Die Digitalisierung dringt weiter in Kernbereiche des Handwerks vor. Wie sie Bauprojekte und insbesondere das Zimmererhandwerk verändern kann, zeigt ein aktuelles Projekt der Technischen Hochschule ETH Zürich. Den Forschern ist es gelungen, komplexe räumliche Holzbaugruppen zu großen Teilen mithilfe von Robotern zu fertigen.

Ziel des Projekts „Spatial Timber Assemblies“ – übersetzt: räumliche Holzbaugruppen – ist es, Bauwerke digital entwerfen, planen und fertigen zu können.

In der Praxis funktioniert das so: Ein Roboter nimmt einen Holzbalken auf und führt ihn zur Säge, wo er automatisch auf Maß gebracht wird. Nach automatisiertem Werkzeugwechsel bohrt ein zweiter Roboter die Löcher für die Montage vor. Anschließend arbeiten beide Roboter zusammen, positionieren den Balken präzise an seinem Bestimmungsort im Bauwerk, so wie es der Computerentwurf vorgegeben hat. Nur das anschließende Verschrauben bleibt noch dem Menschen überlassen.
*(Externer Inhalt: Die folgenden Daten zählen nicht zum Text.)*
(** One round of the loop of [Load] on a serialized entry. *)
Lemma load_entries_cons fuel e rest : entry_ok e →
  load_entries (S fuel) (SerializeRaftEntry e ++ rest) = e :: load_entries fuel rest.
Proof.
  intros (Hi & Ht & Hp & Hty & Htz). cbn [load_entries].
  set (i8 := le_bytes 8 (re_index e)). set (t8 := le_bytes 8 (re_term e)).
  set (ty := byte_of_Z (RaftEntryType_to_Z (re_type e))).
  assert (SerializeRaftEntry e ++ rest =
    i8 ++ t8 ++ [ty] ++ le_bytes 4 (Z.of_nat (length (re_payload e))) ++ re_payload e ++ rest) as E.
  { unfold SerializeRaftEntry. rewrite u32_id by done. by rewrite <- !app_assoc. }
  destruct (Nat.ltb_spec (length (SerializeRaftEntry e ++ rest)) 21) as [Hl|_].
  { rewrite length_app, length_SerializeRaftEntry in Hl. lia. }
  rewrite E.
  assert (read_at 0 8 (i8 ++ t8 ++ [ty] ++ le_bytes 4 (Z.of_nat (length (re_payload e))) ++ re_payload e ++ rest)
    = re_index e) as ->.
  { etransitivity; [by apply (read_at_le 0 [])|]. apply Z.mod_small. unfold is_u64 in Hi. lia. }
  assert (read_at 8 8 (i8 ++ t8 ++ [ty] ++ le_bytes 4 (Z.of_nat (length (re_payload e))) ++ re_payload e ++ rest)
    = re_term e) as ->.
  { etransitivity; [apply (read_at_le 8 i8); unfold i8; by rewrite length_le_bytes|].
    apply Z.mod_small. unfold is_u64 in Ht. lia. }
  rewrite (app_assoc i8), (app_assoc (i8 ++ t8)).
  assert (length ((i8 ++ t8) ++ [ty]) = 17%nat) as H17
    by (rewrite !length_app; unfold i8, t8; by rewrite !length_le_bytes).
  rewrite read_at_le by done. rewrite (Z.mod_small (Z.of_nat (length (re_payload e)))) by (unfold is_u32 in Hp; lia).
  assert (nth 16 (((i8 ++ t8) ++ [ty]) ++ le_bytes 4 (Z.of_nat (length (re_payload e))) ++ re_payload e ++ rest) x00
    = ty) as ->.
  { rewrite <- app_assoc, app_nth2; rewrite length_app; unfold i8, t8; rewrite !length_le_bytes; [done|lia]. }
  rewrite (app_assoc ((i8 ++ t8) ++ [ty])).
  rewrite drop_app_length' by (rewrite length_app, H17, length_le_bytes; done).
  destruct (Z.ltb_spec (Z.of_nat (length (re_payload e ++ rest))) (Z.of_nat (length (re_payload e)))) as [Hl|_].
  { rewrite length_app in Hl. lia. }
  rewrite Nat2Z.id, take_app_length, drop_app_length. f_equal.
  unfold ty. rewrite byte_to_of_Z, Z.mod_small by lia. rewrite <- Hty. by destruct e.
Qed.

Lemma load_entries_flat fuel (es : list RaftLogEntry) : Forall entry_ok es → (length (flat es) < fuel)%nat →
  load_entries fuel (flat es) = es.
Proof.
  intros HF. revert fuel. induction HF as [|e es He HF IH]; intros [|fuel] Hl; try (simpl in Hl; lia).
  { done. }
  rewrite flat_cons in *. rewrite load_entries_cons by done. f_equal. apply IH.
  rewrite length_app, length_SerializeRaftEntry in Hl. lia.
Qed.

(** ** Well-formed logs *)

(** The entries are numbered 1, 2, 3, ... *)
Definition numbered_from (n : nat) (es : list RaftLogEntry) : Prop :=
  ∀ i e, es !! i = Some e → re_index e = Z.of_nat (n + i) + 1.

Definition log_wf (l : RaftLog) : Prop :=
  numbered_from 0 (entries_ l) ∧ Z.of_nat (length (entries_ l)) < UINT32_MAX.

Lemma numbered_app n es es' :
  numbered_from n (es ++ es') ↔ numbered_from n es ∧ numbered_from (n + length es) es'.
Proof.
  split.
  - intros Hn. split.
    + intros i e Hi. apply Hn. by apply lookup_app_l_Some.
    + intros i e Hi. rewrite <- Nat.add_assoc. apply Hn. rewrite lookup_app_r by lia.
      by replace (length es + i - length es)%nat with i by lia.
  - intros [H1 H2] i e [Hi|[Hl Hi]]%lookup_app_Some; [by apply H1|].
    rewrite (H2 _ _ Hi). f_equal. f_equal. lia.
Qed.

Lemma numbered_from_take n es k : numbered_from n es → numbered_from n (take k es).
Proof. intros Hn i e [Hi _]%lookup_take_Some. by apply Hn. Qed.

Lemma numbered_cons n e es :
  numbered_from n (e :: es) ↔ re_index e = Z.of_nat n + 1 ∧ numbered_from (S n) es.
Proof.
  change (e :: es) with ([e] ++ es). rewrite numbered_app. simpl. rewrite Nat.add_1_r.
  split; intros [H1 H2]; (split; [|done]).
  - rewrite (H1 0%nat e eq_refl). f_equal. f_equal. lia.
  - intros i e' [-> <-]%list_lookup_singleton_Some. rewrite H1. f_equal. f_equal. lia.
Qed.

Lemma LastIndex_wf l : log_wf l → LastIndex l = Z.of_nat (length (entries_ l)).
Proof.
  intros [Hn _]. unfold LastIndex. rewrite last_lookup.
  destruct (entries_ l !! pred (length (entries_ l))) as [e|] eqn:E.
  - rewrite (Hn _ _ E). apply lookup_lt_Some in E. lia.
  - apply lookup_ge_None in E. destruct (entries_ l); simpl in *; lia.
Qed.

Lemma next_index_wf es : numbered_from 0 es → Z.of_nat (length es) < UINT32_MAX →
  next_index es = Z.of_nat (length es) + 1.
Proof.
  intros Hn Hl. unfold next_index. rewrite last_lookup.
  destruct (es !! pred (length es)) as [e|] eqn:E.
  - rewrite (Hn _ _ E). apply lookup_lt_Some in E.
    rewrite u64_id; [lia|]. unfold is_u64, UINT32_MAX in *. lia.
  - apply lookup_ge_None in E. destruct es; simpl in *; lia.
Qed.

Lemma first_wf l e es : log_wf l → entries_ l = e :: es → re_index e = 1.
Proof. intros [Hn _] E. rewrite E in Hn. by rewrite (Hn 0%nat e eq_refl). Qed.

Lemma Get_wf l i : log_wf l →
  RaftLog_Get l i = if 1 <=? i then entries_ l !! Z.to_nat (i - 1) else None.
Proof.
  intros Hwf. unfold RaftLog_Get. rewrite LastIndex_wf by done.
  destruct (entries_ l) as [|e es] eqn:E; [by destruct (1 <=? i)|]. rewrite (first_wf l e es) by done.
  destruct (Z.leb_spec 1 i); destruct (Z.eqb_spec i 0); destruct (Z.ltb_spec i 1); try lia;
    destruct (Z.ltb_spec (Z.of_nat (length (e :: es))) i); simpl orb; cbn [orb]; try done.
  symmetry. apply lookup_ge_None. lia.
Qed.

Lemma TermAt_wf l i : log_wf l →
  TermAt l i = if 1 <=? i then default 0 (re_term <$> entries_ l !! Z.to_nat (i - 1)) else 0.
Proof.
  intros Hwf. unfold TermAt. rewrite LastIndex_wf by done.
  destruct (entries_ l) as [|e es] eqn:E; [by destruct (1 <=? i)|]. rewrite (first_wf l e es) by done.
  destruct (Z.leb_spec 1 i); destruct (Z.eqb_spec i 0); destruct (Z.ltb_spec i 1); try lia;
    destruct (Z.ltb_spec (Z.of_nat (length (e :: es))) i); cbn [orb]; try done.
  rewrite (lookup_ge_None_2 (e :: es)) by lia. done.
Qed.

(** ** Appending a leader's entries *)

(** The reference: keep what agrees, replace from the first entry whose term
    differs. [p] is the number of entries before the request. *)
Fixpoint merge (p : nat) (es req : list RaftLogEntry) : list RaftLogEntry :=
  match req with
  | [] => es
  | e :: req' =>
      match es !! p with
      | Some cur => if re_term cur =? re_term e then merge (S p) es req' else take p es ++ req
      | None => take p es ++ req
      end
  end.

Definition healthy (f : LogFile) : Prop :=
  io f = [] ∧ failed f = false ∧ stream_open f = true ∧ sync_fd f = true.

(** The file while entries are appended; [b] says that it will be rewritten. *)
Definition file_rel (l : RaftLog) (b : bool) : Prop :=
  persistent l = true → healthy (raft_file l) ∧ (b = false → content (raft_file l) = flat (entries_ l)).

(** Memory and disk agree, and the file is on disk. *)
Definition log_synced (l : RaftLog) : Prop :=
  persistent l = true → healthy (raft_file l) ∧ content (raft_file l) = flat (entries_ l) ∧
    durable_len (raft_file l) = length (content (raft_file l)).

Lemma synced_rel l : log_synced l → file_rel l false.
Proof. intros Hs Hp. destruct (Hs Hp) as (? & ? & ?). done. Qed.

Lemma AppendEntryToFile_ok l e : file_rel l false →
  ∃ f, AppendEntryToFile l e = (set_file l f, true) ∧
    (persistent l = true → healthy f ∧ content f = flat (entries_ l) ++ SerializeRaftEntry e).
Proof.
  unfold file_rel, AppendEntryToFile. destruct (persistent l) eqn:Hp; cbn [negb].
  - intros Hr. destruct (Hr eq_refl) as ((Hio & Hf & Ho & Hfd) & Hc). specialize (Hc eq_refl).
    unfold EnsureAppendFileOpen. rewrite Hp, Ho. cbn [negb]. unfold stream_write, next_io.
    rewrite Hio. cbn -[mbind]. rewrite Hf, Ho, Hc, Hfd. cbn -[mbind]. eexists. split; [done|]. intros _. unfold healthy. cbn -[mbind]. by rewrite Hio.
  - intros _. exists (raft_file l). split; [by destruct l|done].
Qed.

Lemma SyncFileLocked_ok l : file_rel l false →
  (SyncFileLocked l).2 = true ∧ log_synced (SyncFileLocked l).1 ∧ entries_ (SyncFileLocked l).1 = entries_ l ∧
  persistent (SyncFileLocked l).1 = persistent l.
Proof.
  unfold file_rel, SyncFileLocked, log_synced. destruct (persistent l) eqn:Hp; cbn [negb].
  - intros Hr. destruct (Hr eq_refl) as ((Hio & Hf & Ho & Hfd) & Hc). specialize (Hc eq_refl).
    rewrite Ho. cbn [negb]. unfold DurableFileSync, next_io, stream_flush, pop_io. rewrite Hio. cbn.
    rewrite Hf, Hfd. cbn. rewrite Ho. done.
  - intros _. cbn [fst snd]. by rewrite Hp.
Qed.

Lemma Rewrite_ok l b : file_rel l b →
  log_synced (RewriteFileFromMemory l).1 ∧ entries_ (RewriteFileFromMemory l).1 = entries_ l ∧
  persistent (RewriteFileFromMemory l).1 = persistent l.
Proof.
  unfold file_rel, RewriteFileFromMemory, log_synced. destruct (persistent l) eqn:Hp; cbn [negb].
  - intros Hr. destruct (Hr eq_refl) as ((Hio & Hf & Ho & Hfd) & _). rewrite Ho.
    unfold stream_flush, next_io. rewrite Hio. cbn -[mbind list_bind]. rewrite Hf, Hio.
    unfold EnsureAppendFileOpen. cbn -[mbind list_bind]. rewrite Hp. cbn -[mbind list_bind]. done.
  - intros _. cbn [fst snd]. by rewrite Hp.
Qed.

(** Appending an entry that comes next. *)
Lemma push_end l b e : file_rel l b →
  ∃ l', (if b then (set_entries l (entries_ l ++ [e]), true)
         else let '(l, ok) := AppendEntryToFile l e in
              if negb ok then (l, false) else (set_entries l (entries_ l ++ [e]), false)) = (l', b) ∧
    entries_ l' = entries_ l ++ [e] ∧ file_rel l' b ∧ persistent l' = persistent l.
Proof.
  intros Hr. destruct b.
  - eexists. split_and!; [done|done| |done]. intros Hp. destruct (Hr Hp). done.
  - destruct (AppendEntryToFile_ok l e Hr) as (f & E & Hf). rewrite E. cbn [negb].
    eexists. split_and!; [done|done| |done]. intros Hp. destruct (Hf Hp) as [Hh Hc].
    split; [done|]. intros _. cbn -[mbind list_bind]. by rewrite flat_snoc.
Qed.

Lemma append_end l b e : log_wf l → file_rel l b → re_index e = Z.of_nat (length (entries_ l)) + 1 →
  ∃ l', append_one (l, b) e = (l', b) ∧ entries_ l' = entries_ l ++ [e] ∧ file_rel l' b ∧
    persistent l' = persistent l.
Proof.
  intros Hwf Hr He. destruct (push_end l b e Hr) as (l' & E & H).
  exists l'. split; [|done]. unfold append_one.
  assert ((re_index e =? next_index (entries_ l)) = true) as Hn
    by (rewrite next_index_wf by apply Hwf; apply Z.eqb_eq; lia).
  rewrite Hn. cbn [negb]. rewrite LastIndex_wf by done.
  destruct (Z.leb_spec (re_index e) (Z.of_nat (length (entries_ l)))) as [Hle|_]; [lia|].
  destruct (entries_ l) eqn:El; rewrite E; done.
Qed.

Lemma append_all l b req : log_wf l → file_rel l b → numbered_from (length (entries_ l)) req →
  Z.of_nat (length (entries_ l) + length req) < UINT32_MAX →
  ∃ l', foldl append_one (l, b) req = (l', b) ∧ entries_ l' = entries_ l ++ req ∧ file_rel l' b ∧
    persistent l' = persistent l.
Proof.
  revert l. induction req as [|e req IH]; intros l Hwf Hr Hn Hl.
  { exists l. by rewrite app_nil_r. }
  apply numbered_cons in Hn as [He Hn]. cbn [foldl].
  destruct (append_end l b e Hwf Hr He) as (l1 & E1 & Ee & Hr1 & Hp1). rewrite E1.
  destruct (IH l1) as (l' & E & Ees & Hr' & Hp').
  - destruct Hwf as [Hw Hb]. split; rewrite Ee; [|rewrite length_app; simpl in *; lia].
    apply numbered_app. split; [done|]. apply numbered_cons. split; [|by intros ??]. done.
  - done.
  - rewrite Ee, length_app. simpl. by rewrite Nat.add_1_r.
  - rewrite Ee, length_app. simpl in *. lia.
  - exists l'. split_and!; [done| |done|congruence]. by rewrite Ees, Ee, <- app_assoc.
Qed.

(** [AppendEntries] on a request that starts right after entry number [p]. *)
Lemma append_merge l p req : log_wf l → file_rel l false → numbered_from p req →
  (p ≤ length (entries_ l))%nat → Z.of_nat (p + length req) < UINT32_MAX →
  ∃ l' b, foldl append_one (l, false) req = (l', b) ∧ entries_ l' = merge p (entries_ l) req ∧
    file_rel l' b ∧ persistent l' = persistent l.
Proof.
  intros Hwf Hr. revert p. induction req as [|e req IH]; intros p Hn Hp Hl.
  { by exists l, false. }
  cbn [merge]. destruct (entries_ l !! p) as [cur|] eqn:Ec.
  - pose proof Hn as [He Hn']%numbered_cons. cbn [foldl]. pose proof (lookup_lt_Some _ _ _ Ec) as Hlt.
    assert (append_one (l, false) e = if re_term cur =? re_term e then (l, false) else
      append_one (set_entries l (take p (entries_ l)), true) e) as ->.
    { unfold append_one at 1. destruct (entries_ l) as [|first es] eqn:Ees; [done|]. rewrite <- Ees in *.
      rewrite LastIndex_wf, (first_wf l first es) by done.
      destruct (Z.leb_spec (re_index e) (Z.of_nat (length (entries_ l)))); [|lia].
      rewrite u64_id by (unfold is_u64, UINT32_MAX in *; lia).
      replace (Z.to_nat (re_index e - 1)) with p by lia. rewrite Ec.
      destruct (re_term cur =? re_term e); [done|].
      unfold append_one. cbn [entries_ set_entries].
      assert (log_wf (set_entries l (take p (entries_ l)))) as Hwf'.
      { destruct Hwf as [Hw Hb]. split; cbn; [by apply numbered_from_take|rewrite length_take; lia]. }
      rewrite (LastIndex_wf _ Hwf'). cbn [entries_ set_entries]. rewrite length_take.
      destruct (Z.leb_spec (re_index e) (Z.of_nat (p `min` length (entries_ l)))); [lia|].
      by destruct (take p (entries_ l)). }
    destruct (re_term cur =? re_term e); [apply IH; try done; simpl in *; lia|].
    set (l0 := set_entries l (take p (entries_ l))).
    assert (length (entries_ l0) = p) as Hl0 by (cbn; rewrite length_take; lia).
    destruct (append_all l0 true (e :: req)) as (l' & E & Ees & Hr' & Hp').
    + destruct Hwf as [Hw Hb]. split; cbn; [by apply numbered_from_take|rewrite length_take; lia].
    + intros Hper. destruct (Hr Hper). done.
    + by rewrite Hl0.
    + rewrite Hl0. simpl in *. lia.
    + exists l', true. cbn [foldl] in E. done.
  - apply lookup_ge_None in Ec. assert (p = length (entries_ l)) as -> by lia.
    rewrite take_ge by lia.
    destruct (append_all l false (e :: req)) as (l' & E & Ees & Hr' & Hp'); [done..|]. by exists l', false.
Qed.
Nach und nach entsteht in der Fertigungshalle so ein räumliches Holzmodul, das zur Endmontage auf die Baustelle gefahren werden kann.

Den Ablauf sehen Sie auch hier im Video.

Einen der Vorteile sehen die Forscher in dieser Form der Automatisierung darin, dass Änderungen im Gesamtprojekt jederzeit beliebig im Computermodel angepasst und an die automatisierte Fertigung übergeben werden können.

Sechs dieser räumlichen Holzmodule bauen die Roboter nun für das Demonstrationsprojekt DFAB House. Dort sollen sie in den oberen beiden Geschossen montiert werden.